**Task prompt**
Take the records below and print them verbatim up to and including the line that carries "- Z.of_nat 0)".

** Opening Data excerpts block **

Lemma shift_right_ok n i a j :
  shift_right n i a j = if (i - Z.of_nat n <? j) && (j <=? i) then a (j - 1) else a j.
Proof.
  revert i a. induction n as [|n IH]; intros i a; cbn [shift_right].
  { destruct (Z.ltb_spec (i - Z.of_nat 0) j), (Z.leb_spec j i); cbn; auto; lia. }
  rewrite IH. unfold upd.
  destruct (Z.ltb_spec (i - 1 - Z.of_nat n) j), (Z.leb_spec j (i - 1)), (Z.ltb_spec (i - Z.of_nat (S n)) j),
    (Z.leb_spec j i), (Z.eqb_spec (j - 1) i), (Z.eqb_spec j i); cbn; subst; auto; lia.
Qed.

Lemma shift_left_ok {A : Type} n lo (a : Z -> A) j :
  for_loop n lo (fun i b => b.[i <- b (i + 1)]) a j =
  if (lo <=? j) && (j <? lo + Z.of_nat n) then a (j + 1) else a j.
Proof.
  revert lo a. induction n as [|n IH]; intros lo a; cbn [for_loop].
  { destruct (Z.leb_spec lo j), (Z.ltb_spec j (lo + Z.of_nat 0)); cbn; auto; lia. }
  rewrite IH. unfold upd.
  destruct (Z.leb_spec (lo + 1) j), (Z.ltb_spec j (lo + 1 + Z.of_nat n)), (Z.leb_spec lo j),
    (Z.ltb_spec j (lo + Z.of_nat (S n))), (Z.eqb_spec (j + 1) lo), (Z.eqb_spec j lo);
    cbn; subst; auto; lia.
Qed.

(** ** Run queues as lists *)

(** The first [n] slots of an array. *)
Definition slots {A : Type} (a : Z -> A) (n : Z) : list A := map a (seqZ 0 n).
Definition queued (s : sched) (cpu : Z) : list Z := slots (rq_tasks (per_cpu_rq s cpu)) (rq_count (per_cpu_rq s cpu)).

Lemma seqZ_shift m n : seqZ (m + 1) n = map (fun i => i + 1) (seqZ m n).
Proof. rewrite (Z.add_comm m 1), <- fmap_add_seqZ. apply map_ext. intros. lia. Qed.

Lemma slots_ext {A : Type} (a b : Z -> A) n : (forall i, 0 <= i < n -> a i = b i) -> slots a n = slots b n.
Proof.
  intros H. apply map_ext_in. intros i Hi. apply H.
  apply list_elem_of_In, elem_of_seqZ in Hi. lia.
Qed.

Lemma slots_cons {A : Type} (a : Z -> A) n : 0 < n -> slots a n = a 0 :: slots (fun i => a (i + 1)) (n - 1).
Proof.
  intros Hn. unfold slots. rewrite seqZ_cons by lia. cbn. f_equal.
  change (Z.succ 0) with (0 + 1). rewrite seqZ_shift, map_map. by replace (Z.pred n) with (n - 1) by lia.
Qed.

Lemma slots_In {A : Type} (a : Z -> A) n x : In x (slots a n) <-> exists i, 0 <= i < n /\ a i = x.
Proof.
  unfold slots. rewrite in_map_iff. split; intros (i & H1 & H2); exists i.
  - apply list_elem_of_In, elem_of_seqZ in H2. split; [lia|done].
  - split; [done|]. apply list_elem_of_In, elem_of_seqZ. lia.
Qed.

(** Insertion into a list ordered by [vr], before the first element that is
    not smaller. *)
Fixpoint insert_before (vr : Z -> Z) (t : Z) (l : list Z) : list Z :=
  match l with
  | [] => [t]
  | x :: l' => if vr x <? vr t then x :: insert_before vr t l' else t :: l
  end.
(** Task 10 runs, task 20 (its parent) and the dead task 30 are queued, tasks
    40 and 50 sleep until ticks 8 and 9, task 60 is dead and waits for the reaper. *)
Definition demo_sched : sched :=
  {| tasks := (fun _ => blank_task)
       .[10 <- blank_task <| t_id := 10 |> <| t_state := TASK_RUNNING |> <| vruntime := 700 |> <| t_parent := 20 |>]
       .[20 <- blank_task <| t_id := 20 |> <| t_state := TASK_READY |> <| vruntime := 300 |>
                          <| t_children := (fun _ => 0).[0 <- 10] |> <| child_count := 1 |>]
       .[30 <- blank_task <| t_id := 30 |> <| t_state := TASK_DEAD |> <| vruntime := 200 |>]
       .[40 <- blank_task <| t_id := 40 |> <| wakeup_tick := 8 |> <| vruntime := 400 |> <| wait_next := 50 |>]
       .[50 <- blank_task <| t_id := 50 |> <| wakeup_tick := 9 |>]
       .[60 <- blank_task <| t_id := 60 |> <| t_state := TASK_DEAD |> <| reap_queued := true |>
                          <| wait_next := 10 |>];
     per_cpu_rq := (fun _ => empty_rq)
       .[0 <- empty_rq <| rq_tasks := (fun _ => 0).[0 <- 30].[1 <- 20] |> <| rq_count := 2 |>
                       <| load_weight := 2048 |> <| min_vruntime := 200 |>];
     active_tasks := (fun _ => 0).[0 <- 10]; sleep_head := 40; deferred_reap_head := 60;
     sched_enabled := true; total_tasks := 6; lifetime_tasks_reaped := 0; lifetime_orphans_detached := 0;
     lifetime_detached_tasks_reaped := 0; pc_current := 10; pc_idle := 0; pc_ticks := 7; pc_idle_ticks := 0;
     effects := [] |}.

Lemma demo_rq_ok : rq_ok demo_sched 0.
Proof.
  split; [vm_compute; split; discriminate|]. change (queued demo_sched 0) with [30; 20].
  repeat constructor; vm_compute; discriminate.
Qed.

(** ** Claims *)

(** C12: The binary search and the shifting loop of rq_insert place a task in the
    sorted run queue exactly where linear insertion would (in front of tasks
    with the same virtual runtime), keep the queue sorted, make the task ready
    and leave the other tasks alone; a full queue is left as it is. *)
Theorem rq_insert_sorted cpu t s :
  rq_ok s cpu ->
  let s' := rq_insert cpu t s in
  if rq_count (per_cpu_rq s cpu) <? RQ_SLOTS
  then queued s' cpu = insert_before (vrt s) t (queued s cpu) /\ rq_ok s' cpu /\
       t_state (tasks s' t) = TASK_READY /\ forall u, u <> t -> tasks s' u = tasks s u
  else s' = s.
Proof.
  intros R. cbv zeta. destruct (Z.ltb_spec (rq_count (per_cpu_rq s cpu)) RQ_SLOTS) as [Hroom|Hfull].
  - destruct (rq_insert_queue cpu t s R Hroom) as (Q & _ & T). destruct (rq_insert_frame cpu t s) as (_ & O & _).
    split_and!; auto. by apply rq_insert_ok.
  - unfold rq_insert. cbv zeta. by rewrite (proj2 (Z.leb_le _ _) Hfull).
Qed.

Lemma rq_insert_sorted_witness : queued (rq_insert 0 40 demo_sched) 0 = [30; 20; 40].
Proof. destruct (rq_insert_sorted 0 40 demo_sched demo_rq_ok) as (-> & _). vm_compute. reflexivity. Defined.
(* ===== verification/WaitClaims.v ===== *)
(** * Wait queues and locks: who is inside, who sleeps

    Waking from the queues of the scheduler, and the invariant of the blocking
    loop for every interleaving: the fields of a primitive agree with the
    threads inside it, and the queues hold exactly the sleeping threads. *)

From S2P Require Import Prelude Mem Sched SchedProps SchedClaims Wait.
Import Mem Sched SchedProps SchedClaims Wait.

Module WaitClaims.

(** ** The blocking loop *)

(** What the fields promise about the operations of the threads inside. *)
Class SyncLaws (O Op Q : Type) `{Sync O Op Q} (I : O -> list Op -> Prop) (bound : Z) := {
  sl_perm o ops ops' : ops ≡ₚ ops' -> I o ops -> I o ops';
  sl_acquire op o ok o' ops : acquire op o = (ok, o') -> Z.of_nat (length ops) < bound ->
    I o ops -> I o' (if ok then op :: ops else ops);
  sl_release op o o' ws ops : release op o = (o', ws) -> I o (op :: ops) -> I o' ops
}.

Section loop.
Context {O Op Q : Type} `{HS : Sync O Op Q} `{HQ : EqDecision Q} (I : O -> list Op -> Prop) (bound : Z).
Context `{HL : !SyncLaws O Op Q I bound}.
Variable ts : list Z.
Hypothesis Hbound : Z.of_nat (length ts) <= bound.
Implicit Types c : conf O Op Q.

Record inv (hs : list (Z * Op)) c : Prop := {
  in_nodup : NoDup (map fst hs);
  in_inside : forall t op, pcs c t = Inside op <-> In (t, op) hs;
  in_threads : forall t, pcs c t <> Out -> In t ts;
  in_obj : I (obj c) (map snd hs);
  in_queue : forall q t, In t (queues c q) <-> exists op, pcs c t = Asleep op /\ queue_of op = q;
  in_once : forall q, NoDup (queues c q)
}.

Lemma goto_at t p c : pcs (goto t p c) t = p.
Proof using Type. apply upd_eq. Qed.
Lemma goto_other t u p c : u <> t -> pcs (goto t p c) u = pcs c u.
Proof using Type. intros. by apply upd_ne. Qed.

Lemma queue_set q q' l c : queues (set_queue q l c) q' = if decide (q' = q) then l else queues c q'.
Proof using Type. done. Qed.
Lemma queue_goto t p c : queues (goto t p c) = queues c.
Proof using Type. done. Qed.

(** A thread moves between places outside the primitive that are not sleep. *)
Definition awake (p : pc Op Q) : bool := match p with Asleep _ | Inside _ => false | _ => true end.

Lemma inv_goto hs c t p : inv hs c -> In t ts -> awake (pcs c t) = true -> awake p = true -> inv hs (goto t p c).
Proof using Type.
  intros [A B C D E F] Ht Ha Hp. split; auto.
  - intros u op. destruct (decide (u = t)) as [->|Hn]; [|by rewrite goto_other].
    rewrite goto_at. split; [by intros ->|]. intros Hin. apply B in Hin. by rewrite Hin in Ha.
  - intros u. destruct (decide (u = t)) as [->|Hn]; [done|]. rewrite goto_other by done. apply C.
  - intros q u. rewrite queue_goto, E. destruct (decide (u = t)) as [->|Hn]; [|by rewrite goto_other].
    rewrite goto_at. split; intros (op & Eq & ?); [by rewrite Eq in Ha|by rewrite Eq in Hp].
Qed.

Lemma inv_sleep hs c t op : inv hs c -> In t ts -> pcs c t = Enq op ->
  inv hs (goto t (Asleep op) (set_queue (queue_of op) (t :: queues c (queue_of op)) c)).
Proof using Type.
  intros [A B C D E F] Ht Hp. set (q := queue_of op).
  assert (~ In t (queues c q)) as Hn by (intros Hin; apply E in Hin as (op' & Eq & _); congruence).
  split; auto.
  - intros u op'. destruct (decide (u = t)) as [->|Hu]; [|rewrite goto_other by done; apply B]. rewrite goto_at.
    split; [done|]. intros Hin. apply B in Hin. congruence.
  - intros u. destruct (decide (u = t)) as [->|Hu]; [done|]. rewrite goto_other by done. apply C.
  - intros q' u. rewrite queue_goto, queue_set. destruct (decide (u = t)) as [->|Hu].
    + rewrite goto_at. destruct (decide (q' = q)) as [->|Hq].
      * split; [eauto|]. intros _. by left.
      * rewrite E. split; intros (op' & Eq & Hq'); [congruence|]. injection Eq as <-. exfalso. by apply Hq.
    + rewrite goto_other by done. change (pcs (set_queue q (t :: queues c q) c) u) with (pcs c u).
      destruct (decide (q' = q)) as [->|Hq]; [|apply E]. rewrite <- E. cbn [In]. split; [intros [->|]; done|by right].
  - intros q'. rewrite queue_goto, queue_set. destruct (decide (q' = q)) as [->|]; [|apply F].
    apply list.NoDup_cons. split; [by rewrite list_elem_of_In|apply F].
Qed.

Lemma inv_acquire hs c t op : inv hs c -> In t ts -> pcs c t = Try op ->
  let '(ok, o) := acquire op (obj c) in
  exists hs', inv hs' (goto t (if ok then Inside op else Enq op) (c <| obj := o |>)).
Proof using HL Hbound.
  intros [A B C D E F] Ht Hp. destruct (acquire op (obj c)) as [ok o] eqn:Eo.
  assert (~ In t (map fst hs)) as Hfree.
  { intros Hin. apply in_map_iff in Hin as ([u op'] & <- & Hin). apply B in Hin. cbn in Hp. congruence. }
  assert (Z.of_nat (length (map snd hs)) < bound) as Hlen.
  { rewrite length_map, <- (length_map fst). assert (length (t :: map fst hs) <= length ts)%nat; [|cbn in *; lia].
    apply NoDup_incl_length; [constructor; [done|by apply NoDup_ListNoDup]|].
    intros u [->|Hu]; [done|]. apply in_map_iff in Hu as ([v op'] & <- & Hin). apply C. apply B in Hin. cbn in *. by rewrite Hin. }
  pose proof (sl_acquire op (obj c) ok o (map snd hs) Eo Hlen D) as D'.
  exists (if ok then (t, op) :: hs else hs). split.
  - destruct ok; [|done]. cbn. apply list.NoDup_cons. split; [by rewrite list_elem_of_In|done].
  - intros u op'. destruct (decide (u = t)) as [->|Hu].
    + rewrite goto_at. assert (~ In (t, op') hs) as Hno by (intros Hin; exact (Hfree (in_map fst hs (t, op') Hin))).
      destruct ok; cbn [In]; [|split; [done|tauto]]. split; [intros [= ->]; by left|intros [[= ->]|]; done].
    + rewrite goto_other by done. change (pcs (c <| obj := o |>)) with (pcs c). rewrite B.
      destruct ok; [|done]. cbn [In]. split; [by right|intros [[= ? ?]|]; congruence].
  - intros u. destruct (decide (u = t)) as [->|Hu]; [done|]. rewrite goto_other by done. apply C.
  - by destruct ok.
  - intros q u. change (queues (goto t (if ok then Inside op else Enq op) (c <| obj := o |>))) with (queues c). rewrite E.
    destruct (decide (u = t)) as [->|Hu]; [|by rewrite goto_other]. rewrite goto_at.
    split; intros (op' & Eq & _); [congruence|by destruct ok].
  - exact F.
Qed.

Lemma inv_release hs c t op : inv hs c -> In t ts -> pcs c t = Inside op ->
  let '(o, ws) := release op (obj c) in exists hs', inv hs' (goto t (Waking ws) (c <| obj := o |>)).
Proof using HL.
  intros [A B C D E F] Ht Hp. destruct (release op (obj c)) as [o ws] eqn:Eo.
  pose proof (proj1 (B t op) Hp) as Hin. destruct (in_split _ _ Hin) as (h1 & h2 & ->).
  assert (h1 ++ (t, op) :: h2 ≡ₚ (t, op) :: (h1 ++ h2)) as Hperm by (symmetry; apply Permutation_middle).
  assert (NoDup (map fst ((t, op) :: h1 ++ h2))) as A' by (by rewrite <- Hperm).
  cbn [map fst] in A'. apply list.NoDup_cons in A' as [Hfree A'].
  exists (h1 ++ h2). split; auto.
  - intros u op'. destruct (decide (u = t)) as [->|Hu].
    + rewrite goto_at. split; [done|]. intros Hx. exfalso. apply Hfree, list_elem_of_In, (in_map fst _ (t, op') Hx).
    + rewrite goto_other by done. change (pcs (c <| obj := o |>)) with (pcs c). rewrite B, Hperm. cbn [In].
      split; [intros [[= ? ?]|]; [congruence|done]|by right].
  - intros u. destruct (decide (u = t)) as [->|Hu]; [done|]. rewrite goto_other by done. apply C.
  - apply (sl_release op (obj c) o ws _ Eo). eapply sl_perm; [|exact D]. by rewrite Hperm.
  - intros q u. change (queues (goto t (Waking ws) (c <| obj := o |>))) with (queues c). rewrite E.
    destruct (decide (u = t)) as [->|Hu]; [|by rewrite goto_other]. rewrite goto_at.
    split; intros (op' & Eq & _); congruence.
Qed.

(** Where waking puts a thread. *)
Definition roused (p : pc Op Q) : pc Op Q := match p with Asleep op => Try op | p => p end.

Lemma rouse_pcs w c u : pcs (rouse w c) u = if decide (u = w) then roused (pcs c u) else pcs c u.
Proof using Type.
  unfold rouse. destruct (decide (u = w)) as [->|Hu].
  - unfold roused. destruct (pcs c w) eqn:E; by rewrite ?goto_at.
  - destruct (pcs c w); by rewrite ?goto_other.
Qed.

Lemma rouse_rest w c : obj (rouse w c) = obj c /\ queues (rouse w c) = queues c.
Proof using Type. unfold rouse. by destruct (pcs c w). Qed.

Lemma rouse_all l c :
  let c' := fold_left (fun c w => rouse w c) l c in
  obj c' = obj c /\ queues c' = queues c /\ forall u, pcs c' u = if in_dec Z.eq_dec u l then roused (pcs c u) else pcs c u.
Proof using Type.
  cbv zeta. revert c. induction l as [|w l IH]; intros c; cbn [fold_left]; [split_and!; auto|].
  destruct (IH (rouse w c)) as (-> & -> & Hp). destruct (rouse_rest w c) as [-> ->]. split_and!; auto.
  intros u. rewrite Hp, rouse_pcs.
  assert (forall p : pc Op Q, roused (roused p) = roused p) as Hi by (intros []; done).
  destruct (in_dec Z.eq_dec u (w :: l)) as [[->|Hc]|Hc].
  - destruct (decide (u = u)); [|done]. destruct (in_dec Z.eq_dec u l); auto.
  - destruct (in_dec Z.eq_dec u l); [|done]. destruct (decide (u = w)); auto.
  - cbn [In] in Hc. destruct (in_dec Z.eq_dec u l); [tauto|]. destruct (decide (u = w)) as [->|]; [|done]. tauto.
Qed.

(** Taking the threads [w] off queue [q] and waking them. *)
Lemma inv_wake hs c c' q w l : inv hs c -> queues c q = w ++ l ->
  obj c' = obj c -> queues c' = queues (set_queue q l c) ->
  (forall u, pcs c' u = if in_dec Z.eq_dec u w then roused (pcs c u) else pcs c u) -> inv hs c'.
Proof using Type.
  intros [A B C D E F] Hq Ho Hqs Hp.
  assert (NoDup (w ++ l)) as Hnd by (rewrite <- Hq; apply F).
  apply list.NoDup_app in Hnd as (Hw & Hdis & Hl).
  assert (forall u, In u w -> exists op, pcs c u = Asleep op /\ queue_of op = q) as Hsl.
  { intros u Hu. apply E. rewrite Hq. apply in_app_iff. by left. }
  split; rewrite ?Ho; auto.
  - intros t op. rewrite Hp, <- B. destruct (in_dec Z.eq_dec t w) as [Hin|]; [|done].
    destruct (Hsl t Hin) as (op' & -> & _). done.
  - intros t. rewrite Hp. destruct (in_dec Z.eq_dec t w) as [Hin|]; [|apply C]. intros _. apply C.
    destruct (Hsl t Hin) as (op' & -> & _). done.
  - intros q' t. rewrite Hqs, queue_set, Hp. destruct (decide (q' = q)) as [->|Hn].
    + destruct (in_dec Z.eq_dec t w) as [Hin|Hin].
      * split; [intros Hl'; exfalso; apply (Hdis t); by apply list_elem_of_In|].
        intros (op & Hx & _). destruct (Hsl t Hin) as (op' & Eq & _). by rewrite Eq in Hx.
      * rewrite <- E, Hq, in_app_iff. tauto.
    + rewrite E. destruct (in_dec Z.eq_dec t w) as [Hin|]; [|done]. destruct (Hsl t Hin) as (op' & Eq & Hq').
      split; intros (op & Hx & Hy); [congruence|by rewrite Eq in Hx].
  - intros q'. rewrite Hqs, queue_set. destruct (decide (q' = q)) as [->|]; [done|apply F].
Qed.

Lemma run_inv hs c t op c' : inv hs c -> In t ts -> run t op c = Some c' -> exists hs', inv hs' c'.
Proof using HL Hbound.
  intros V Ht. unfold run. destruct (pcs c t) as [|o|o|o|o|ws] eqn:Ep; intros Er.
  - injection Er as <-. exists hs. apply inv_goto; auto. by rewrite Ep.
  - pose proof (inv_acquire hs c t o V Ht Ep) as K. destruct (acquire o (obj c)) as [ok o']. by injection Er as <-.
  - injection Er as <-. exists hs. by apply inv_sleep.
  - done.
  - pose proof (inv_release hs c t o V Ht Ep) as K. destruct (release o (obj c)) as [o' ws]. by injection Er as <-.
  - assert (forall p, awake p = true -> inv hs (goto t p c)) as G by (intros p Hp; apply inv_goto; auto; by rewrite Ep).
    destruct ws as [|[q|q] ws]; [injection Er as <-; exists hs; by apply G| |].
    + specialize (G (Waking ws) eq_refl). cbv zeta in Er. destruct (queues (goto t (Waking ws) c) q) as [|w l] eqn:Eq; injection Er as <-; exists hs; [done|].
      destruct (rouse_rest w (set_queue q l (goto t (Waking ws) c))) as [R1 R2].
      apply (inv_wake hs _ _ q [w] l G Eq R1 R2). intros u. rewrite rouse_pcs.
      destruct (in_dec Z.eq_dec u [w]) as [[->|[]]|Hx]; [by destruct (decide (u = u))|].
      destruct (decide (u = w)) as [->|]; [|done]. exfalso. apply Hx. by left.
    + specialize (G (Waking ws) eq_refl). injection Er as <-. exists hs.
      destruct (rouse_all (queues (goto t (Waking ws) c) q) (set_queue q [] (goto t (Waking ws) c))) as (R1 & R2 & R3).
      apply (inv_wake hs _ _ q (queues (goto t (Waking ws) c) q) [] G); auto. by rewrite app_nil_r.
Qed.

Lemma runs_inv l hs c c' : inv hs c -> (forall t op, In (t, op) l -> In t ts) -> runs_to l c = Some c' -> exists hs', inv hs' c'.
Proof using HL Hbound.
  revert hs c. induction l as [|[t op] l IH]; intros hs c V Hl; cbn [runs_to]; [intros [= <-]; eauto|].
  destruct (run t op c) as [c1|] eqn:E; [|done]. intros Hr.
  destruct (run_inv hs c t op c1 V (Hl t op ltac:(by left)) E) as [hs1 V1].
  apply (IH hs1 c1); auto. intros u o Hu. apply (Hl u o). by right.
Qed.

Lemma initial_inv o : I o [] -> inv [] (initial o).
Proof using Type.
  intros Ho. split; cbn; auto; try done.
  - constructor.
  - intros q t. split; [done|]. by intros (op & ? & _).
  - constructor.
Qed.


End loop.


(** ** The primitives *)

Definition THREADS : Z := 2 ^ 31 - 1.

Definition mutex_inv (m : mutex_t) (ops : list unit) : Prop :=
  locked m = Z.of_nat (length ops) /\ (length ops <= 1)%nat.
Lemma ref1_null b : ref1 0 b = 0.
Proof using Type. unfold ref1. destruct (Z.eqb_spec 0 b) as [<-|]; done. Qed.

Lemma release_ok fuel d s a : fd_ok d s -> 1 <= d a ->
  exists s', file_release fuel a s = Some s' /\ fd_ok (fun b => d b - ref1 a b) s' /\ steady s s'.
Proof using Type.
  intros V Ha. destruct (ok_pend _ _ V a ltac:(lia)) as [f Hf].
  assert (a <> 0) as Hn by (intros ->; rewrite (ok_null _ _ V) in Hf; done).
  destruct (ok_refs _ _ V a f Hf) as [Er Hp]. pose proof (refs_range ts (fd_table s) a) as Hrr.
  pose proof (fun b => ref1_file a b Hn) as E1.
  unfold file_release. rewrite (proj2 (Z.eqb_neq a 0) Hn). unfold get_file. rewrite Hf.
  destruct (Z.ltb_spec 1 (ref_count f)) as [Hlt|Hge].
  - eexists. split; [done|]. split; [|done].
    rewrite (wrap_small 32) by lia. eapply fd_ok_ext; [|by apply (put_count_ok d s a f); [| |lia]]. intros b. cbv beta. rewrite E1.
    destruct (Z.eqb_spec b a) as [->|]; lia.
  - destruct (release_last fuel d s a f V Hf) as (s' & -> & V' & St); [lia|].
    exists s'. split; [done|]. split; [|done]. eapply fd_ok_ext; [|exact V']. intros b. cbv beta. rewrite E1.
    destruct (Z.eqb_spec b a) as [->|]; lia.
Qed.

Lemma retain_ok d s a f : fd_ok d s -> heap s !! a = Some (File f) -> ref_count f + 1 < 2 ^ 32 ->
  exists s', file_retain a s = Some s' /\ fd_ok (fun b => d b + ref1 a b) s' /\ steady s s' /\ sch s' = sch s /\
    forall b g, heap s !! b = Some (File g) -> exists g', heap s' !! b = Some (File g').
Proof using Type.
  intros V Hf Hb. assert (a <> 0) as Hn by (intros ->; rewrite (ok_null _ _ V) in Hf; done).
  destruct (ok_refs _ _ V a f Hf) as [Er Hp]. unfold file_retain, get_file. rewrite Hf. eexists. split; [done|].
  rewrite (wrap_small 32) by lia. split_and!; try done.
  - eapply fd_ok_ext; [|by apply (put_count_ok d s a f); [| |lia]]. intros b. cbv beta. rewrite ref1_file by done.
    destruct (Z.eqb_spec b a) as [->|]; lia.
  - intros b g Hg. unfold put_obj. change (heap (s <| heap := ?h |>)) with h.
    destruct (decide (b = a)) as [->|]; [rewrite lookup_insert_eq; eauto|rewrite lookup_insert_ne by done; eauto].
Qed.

** Closing Data excerpts block **

**Your solution**
Lemma shift_right_ok n i a j :
  shift_right n i a j = if (i - Z.of_nat n <? j) && (j <=? i) then a (j - 1) else a j.
Proof.
  revert i a. induction n as [|n IH]; intros i a; cbn [shift_right].
  { destruct (Z.ltb_spec (i - Z.of_nat 0) j), (Z.leb_spec j i); cbn; auto; lia. }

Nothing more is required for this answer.